**Task prompt**
Only those lines in the data below from the line containing "match match_start pat s with" through the line containing "Definition name_char (c", both included, should be restated word for word.
** Available data follows **
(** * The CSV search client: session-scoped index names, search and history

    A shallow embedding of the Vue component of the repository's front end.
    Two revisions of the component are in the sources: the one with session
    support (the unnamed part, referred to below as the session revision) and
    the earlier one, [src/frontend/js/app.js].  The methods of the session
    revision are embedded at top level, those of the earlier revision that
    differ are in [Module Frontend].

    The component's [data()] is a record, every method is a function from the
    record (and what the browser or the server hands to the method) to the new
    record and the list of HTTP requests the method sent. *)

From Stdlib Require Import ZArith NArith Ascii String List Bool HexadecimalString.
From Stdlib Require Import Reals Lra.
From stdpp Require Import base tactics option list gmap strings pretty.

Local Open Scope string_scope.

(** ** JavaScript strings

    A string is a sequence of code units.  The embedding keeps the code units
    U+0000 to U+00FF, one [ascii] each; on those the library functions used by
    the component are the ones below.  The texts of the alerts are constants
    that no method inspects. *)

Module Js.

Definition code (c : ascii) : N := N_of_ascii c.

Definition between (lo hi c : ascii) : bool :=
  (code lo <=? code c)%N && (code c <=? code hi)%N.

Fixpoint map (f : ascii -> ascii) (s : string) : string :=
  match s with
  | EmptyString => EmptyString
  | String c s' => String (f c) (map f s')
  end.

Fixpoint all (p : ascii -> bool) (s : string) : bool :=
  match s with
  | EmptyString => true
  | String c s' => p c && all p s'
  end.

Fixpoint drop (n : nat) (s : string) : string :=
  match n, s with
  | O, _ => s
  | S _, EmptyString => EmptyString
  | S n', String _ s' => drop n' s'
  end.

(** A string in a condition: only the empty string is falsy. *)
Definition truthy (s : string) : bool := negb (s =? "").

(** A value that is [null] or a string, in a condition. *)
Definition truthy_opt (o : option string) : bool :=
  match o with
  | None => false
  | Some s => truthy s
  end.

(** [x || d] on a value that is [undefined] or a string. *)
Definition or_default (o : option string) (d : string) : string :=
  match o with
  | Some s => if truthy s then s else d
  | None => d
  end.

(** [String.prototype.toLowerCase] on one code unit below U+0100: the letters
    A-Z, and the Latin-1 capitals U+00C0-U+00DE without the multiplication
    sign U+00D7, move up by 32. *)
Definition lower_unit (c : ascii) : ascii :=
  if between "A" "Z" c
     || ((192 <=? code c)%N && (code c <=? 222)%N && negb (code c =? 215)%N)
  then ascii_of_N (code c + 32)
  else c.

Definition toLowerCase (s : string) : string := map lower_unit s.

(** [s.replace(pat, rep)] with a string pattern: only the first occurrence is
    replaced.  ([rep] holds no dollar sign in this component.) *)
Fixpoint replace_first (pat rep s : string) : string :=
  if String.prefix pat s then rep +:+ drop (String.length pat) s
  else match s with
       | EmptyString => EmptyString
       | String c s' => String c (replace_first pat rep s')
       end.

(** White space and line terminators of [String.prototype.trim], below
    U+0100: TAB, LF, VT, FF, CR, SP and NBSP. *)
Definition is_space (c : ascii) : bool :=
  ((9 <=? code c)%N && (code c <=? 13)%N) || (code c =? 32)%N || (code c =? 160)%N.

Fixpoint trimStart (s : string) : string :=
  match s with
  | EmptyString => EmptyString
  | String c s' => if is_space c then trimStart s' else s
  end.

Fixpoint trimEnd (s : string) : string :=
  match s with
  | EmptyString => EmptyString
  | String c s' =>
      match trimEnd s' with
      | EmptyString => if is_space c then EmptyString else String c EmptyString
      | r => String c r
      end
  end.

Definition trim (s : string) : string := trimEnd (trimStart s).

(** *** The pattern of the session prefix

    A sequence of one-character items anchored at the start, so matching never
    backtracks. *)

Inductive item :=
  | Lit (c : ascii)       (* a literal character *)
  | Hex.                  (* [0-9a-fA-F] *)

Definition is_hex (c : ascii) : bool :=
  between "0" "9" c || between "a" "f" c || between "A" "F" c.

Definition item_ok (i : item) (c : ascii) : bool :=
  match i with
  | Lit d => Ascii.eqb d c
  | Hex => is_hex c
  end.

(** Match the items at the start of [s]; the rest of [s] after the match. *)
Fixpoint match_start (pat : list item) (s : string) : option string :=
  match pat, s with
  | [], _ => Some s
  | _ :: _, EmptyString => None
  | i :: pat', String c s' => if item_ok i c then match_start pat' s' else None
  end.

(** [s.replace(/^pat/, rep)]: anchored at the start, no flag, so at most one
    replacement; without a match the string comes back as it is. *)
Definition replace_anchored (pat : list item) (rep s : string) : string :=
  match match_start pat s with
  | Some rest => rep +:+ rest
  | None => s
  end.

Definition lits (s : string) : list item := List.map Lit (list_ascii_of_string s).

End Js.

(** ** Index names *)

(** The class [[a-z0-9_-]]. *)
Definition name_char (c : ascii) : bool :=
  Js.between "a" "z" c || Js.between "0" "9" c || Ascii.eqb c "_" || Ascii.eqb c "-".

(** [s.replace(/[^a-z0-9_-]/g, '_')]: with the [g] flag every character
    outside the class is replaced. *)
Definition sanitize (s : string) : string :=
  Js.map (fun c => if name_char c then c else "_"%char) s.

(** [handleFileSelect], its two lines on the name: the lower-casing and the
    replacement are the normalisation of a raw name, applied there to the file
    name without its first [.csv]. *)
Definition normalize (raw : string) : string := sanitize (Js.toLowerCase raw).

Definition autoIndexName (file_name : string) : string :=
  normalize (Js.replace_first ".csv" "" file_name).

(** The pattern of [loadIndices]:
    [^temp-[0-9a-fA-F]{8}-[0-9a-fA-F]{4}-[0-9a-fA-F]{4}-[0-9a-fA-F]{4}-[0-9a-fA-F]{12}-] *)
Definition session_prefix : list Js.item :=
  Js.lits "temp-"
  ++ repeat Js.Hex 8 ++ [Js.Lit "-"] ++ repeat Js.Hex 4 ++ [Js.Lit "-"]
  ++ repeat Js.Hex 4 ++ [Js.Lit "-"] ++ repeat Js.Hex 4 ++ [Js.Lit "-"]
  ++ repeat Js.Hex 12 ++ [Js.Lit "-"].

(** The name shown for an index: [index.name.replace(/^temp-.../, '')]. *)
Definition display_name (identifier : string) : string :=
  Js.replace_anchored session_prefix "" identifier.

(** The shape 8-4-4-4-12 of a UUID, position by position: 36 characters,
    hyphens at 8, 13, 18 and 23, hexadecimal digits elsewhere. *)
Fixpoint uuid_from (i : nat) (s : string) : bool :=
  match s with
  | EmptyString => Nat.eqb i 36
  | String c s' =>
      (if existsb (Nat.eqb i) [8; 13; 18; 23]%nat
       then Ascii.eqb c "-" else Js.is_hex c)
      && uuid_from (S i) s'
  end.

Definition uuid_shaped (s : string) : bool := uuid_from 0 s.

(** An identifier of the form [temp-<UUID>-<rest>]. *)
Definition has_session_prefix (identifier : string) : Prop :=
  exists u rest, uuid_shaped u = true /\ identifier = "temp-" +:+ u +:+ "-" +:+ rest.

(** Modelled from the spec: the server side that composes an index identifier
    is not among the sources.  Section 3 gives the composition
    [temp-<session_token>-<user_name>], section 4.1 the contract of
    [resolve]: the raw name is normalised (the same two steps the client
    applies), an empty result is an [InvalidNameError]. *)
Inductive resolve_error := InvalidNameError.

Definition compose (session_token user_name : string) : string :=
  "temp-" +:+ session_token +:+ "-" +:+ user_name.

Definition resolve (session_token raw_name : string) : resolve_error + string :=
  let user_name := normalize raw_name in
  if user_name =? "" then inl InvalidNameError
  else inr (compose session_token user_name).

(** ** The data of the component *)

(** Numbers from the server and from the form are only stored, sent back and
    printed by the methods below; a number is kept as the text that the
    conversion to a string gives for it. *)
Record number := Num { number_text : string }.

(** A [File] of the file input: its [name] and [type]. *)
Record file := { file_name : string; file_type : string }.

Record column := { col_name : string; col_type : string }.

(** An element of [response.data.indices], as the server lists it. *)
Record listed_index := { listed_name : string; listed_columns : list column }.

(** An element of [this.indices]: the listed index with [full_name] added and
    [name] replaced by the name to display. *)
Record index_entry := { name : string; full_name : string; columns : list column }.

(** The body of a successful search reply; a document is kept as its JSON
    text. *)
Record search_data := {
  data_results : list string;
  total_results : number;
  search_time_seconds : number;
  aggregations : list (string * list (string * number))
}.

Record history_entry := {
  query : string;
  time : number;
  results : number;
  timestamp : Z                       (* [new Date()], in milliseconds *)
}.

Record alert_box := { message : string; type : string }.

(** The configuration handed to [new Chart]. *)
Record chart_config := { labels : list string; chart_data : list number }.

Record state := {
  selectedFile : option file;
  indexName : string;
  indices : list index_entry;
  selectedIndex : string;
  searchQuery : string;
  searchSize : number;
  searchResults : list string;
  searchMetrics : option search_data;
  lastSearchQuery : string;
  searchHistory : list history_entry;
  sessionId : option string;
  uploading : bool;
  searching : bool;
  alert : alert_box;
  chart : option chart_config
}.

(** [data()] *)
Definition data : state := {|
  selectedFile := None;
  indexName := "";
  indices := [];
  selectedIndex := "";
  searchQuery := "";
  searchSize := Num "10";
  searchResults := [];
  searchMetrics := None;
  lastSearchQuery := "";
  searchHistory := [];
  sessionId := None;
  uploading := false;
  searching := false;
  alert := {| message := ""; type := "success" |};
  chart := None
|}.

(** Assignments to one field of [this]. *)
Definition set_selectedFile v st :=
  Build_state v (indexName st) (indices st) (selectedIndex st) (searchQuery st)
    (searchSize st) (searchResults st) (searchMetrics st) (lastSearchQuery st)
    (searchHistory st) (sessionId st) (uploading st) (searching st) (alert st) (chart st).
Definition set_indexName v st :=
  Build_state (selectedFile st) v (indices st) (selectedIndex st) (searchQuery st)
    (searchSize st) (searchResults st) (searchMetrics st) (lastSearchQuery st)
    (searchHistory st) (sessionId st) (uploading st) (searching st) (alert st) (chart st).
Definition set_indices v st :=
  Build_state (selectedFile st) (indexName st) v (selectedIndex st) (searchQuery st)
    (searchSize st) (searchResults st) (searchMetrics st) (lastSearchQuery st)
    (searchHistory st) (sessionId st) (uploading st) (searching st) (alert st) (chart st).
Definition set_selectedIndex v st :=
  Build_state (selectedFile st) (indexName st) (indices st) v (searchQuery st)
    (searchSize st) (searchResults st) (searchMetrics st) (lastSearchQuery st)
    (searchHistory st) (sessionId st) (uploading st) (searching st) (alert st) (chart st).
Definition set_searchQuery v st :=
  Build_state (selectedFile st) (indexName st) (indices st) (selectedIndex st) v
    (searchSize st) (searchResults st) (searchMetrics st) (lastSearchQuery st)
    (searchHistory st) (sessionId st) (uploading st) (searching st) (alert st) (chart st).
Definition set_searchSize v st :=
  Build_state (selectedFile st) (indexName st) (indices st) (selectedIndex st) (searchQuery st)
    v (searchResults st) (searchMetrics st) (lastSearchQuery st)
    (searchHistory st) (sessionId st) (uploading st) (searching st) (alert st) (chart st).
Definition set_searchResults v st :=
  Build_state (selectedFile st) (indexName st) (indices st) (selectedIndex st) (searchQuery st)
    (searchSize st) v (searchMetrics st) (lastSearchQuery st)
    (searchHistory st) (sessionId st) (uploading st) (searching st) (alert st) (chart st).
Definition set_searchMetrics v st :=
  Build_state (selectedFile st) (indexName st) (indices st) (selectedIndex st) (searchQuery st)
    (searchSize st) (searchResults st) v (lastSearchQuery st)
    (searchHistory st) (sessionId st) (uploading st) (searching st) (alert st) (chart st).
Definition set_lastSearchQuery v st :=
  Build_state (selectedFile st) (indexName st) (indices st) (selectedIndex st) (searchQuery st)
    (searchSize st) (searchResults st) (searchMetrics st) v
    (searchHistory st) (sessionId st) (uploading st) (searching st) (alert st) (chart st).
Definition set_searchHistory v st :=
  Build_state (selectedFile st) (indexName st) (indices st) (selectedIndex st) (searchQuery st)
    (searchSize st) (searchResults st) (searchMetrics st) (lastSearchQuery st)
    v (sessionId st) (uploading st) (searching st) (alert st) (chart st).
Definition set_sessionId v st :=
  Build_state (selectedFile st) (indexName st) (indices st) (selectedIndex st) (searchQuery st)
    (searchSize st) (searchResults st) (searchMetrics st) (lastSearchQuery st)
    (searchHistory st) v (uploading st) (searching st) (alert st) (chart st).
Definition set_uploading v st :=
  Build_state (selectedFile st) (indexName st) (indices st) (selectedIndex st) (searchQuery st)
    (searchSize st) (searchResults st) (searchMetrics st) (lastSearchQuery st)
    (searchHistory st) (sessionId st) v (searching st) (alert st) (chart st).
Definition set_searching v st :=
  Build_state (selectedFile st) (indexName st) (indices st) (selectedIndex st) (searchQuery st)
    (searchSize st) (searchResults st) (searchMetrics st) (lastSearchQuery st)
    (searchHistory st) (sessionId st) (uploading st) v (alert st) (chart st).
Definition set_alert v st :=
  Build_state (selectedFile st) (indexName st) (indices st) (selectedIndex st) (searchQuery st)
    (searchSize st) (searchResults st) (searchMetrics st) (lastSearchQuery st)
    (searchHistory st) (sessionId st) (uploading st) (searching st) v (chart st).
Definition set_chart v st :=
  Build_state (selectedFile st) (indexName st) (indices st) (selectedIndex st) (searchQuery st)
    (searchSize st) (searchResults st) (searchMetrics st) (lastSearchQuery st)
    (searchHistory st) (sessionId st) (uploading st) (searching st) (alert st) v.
** End of Available data **
**Answer section**
  match match_start pat s with
  | Some rest => rep +:+ rest
  | None => s
  end.

Definition lits (s : string) : list item := List.map Lit (list_ascii_of_string s).

End Js.

(** ** Index names *)

(** The class [[a-z0-9_-]]. *)
Definition name_char (c : ascii) : bool :=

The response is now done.